> Assigned task:
Your answer must be an exact copy of every record below.
(Records shown)
(** * ModalProvider: the listener registry, the subscription bridge and the
      hardware-back integration of react-native-modalfy

    Shallow embedding of [src/lib/ModalProvider.tsx].  The component keeps

    - [modalEventListeners], a JavaScript [Set] of listener objects
      [{ event, handler }] (a [useRef] cell, shared by every render);
    - [contextValue], a [useState] cell;
    - a subscription to the [ModalState] store, taken at mount;
    - a registration with the platform's [BackHandler].

    JavaScript objects are compared by reference, so a listener object is a
    pair of a reference and its fields; a [Set] is the list of its members
    in insertion order. *)

From Stdlib Require Import Strings.String Strings.Ascii Lists.List Bool.Bool.
From Stdlib Require Import Numbers.DecimalString Init.Decimal.
From Stdlib Require Import Arith.PeanoNat Arith.Arith micromega.Lia.
Import ListNotations.

Local Open Scope string_scope.
Local Open Scope list_scope.

(** ** Values and completions *)

(** The run-time values a caller may pass where the types ask for a callback.
    Only functions are callable; a function is known by its reference. *)
Inductive JsValue : Type :=
  | JsUndefined
  | JsNull
  | JsBoolean (b : bool)
  | JsNumber (n : nat)
  | JsString (s : string)
  | JsFunction (fn : nat).

Definition callable (v : JsValue) : bool :=
  match v with
  | JsFunction _ => true
  | _ => false
  end.

(** What a [throw] carries: the error taxonomy of the library. *)
Inductive Error : Type :=
  | ConfigurationError (message : string)
  | InvalidListenerError (message : string)
  | UnknownModalError (message : string).

(** A call either returns a value or throws. *)
Inductive outcome (A : Type) : Type :=
  | Returned (a : A)
  | Threw (e : Error).

Arguments Returned {A} a.
Arguments Threw {A} e.

(** ** A small state-and-exception monad for the component's closures *)

Definition Eff (W A : Type) : Type := W -> W * outcome A.

Definition ret {W A} (a : A) : Eff W A := fun w => (w, Returned a).

Definition bind {W A B} (m : Eff W A) (k : A -> Eff W B) : Eff W B :=
  fun w =>
    match m w with
    | (w', Returned a) => k a w'
    | (w', Threw e) => (w', Threw e)
    end.

(** A call that touches no state: it returns or throws. *)
Definition completion {W A} (o : outcome A) : Eff W A := fun w => (w, o).

Declare Scope eff_scope.
Delimit Scope eff_scope with eff.
Notation "x <- m ;; k" := (bind m (fun x => k))
  (at level 61, m at next level, right associativity) : eff_scope.
Notation "m ;; k" := (bind m (fun _ => k))
  (at level 61, right associativity) : eff_scope.

(** ** [String.prototype.includes] *)

(** [includes s sub]: [sub] occurs in [s] at some position. *)
Fixpoint includes (s sub : string) : bool :=
  if prefix sub s then true
  else match s with
       | EmptyString => false
       | String _ rest => includes rest sub
       end.

(** ** The [Set] of listener objects *)

Record EventListener : Type := mkListener {
  event : string;
  handler : JsValue
}.

(** An object reference. *)
Definition Ref := nat.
(End Records shown)
> Exercise output:
(** * ModalProvider: the listener registry, the subscription bridge and the
      hardware-back integration of react-native-modalfy

    Shallow embedding of [src/lib/ModalProvider.tsx].  The component keeps

    - [modalEventListeners], a JavaScript [Set] of listener objects
      [{ event, handler }] (a [useRef] cell, shared by every render);
    - [contextValue], a [useState] cell;
    - a subscription to the [ModalState] store, taken at mount;
    - a registration with the platform's [BackHandler].

    JavaScript objects are compared by reference, so a listener object is a
    pair of a reference and its fields; a [Set] is the list of its members
    in insertion order. *)

From Stdlib Require Import Strings.String Strings.Ascii Lists.List Bool.Bool.
From Stdlib Require Import Numbers.DecimalString Init.Decimal.
From Stdlib Require Import Arith.PeanoNat Arith.Arith micromega.Lia.
Import ListNotations.

Local Open Scope string_scope.
Local Open Scope list_scope.

(** ** Values and completions *)

(** The run-time values a caller may pass where the types ask for a callback.
    Only functions are callable; a function is known by its reference. *)
Inductive JsValue : Type :=
  | JsUndefined
  | JsNull
  | JsBoolean (b : bool)
  | JsNumber (n : nat)
  | JsString (s : string)
  | JsFunction (fn : nat).

Definition callable (v : JsValue) : bool :=
  match v with
  | JsFunction _ => true
  | _ => false
  end.

(** What a [throw] carries: the error taxonomy of the library. *)
Inductive Error : Type :=
  | ConfigurationError (message : string)
  | InvalidListenerError (message : string)
  | UnknownModalError (message : string).

(** A call either returns a value or throws. *)
Inductive outcome (A : Type) : Type :=
  | Returned (a : A)
  | Threw (e : Error).

Arguments Returned {A} a.
Arguments Threw {A} e.

(** ** A small state-and-exception monad for the component's closures *)

Definition Eff (W A : Type) : Type := W -> W * outcome A.

Definition ret {W A} (a : A) : Eff W A := fun w => (w, Returned a).

Definition bind {W A B} (m : Eff W A) (k : A -> Eff W B) : Eff W B :=
  fun w =>
    match m w with
    | (w', Returned a) => k a w'
    | (w', Threw e) => (w', Threw e)
    end.

(** A call that touches no state: it returns or throws. *)
Definition completion {W A} (o : outcome A) : Eff W A := fun w => (w, o).

Declare Scope eff_scope.
Delimit Scope eff_scope with eff.
Notation "x <- m ;; k" := (bind m (fun x => k))
  (at level 61, m at next level, right associativity) : eff_scope.
Notation "m ;; k" := (bind m (fun _ => k))
  (at level 61, right associativity) : eff_scope.

(** ** [String.prototype.includes] *)

(** [includes s sub]: [sub] occurs in [s] at some position. *)
Fixpoint includes (s sub : string) : bool :=
  if prefix sub s then true
  else match s with
       | EmptyString => false
       | String _ rest => includes rest sub
       end.

(** ** The [Set] of listener objects *)

Record EventListener : Type := mkListener {
  event : string;
  handler : JsValue
}.

(** An object reference. *)
Definition Ref := nat.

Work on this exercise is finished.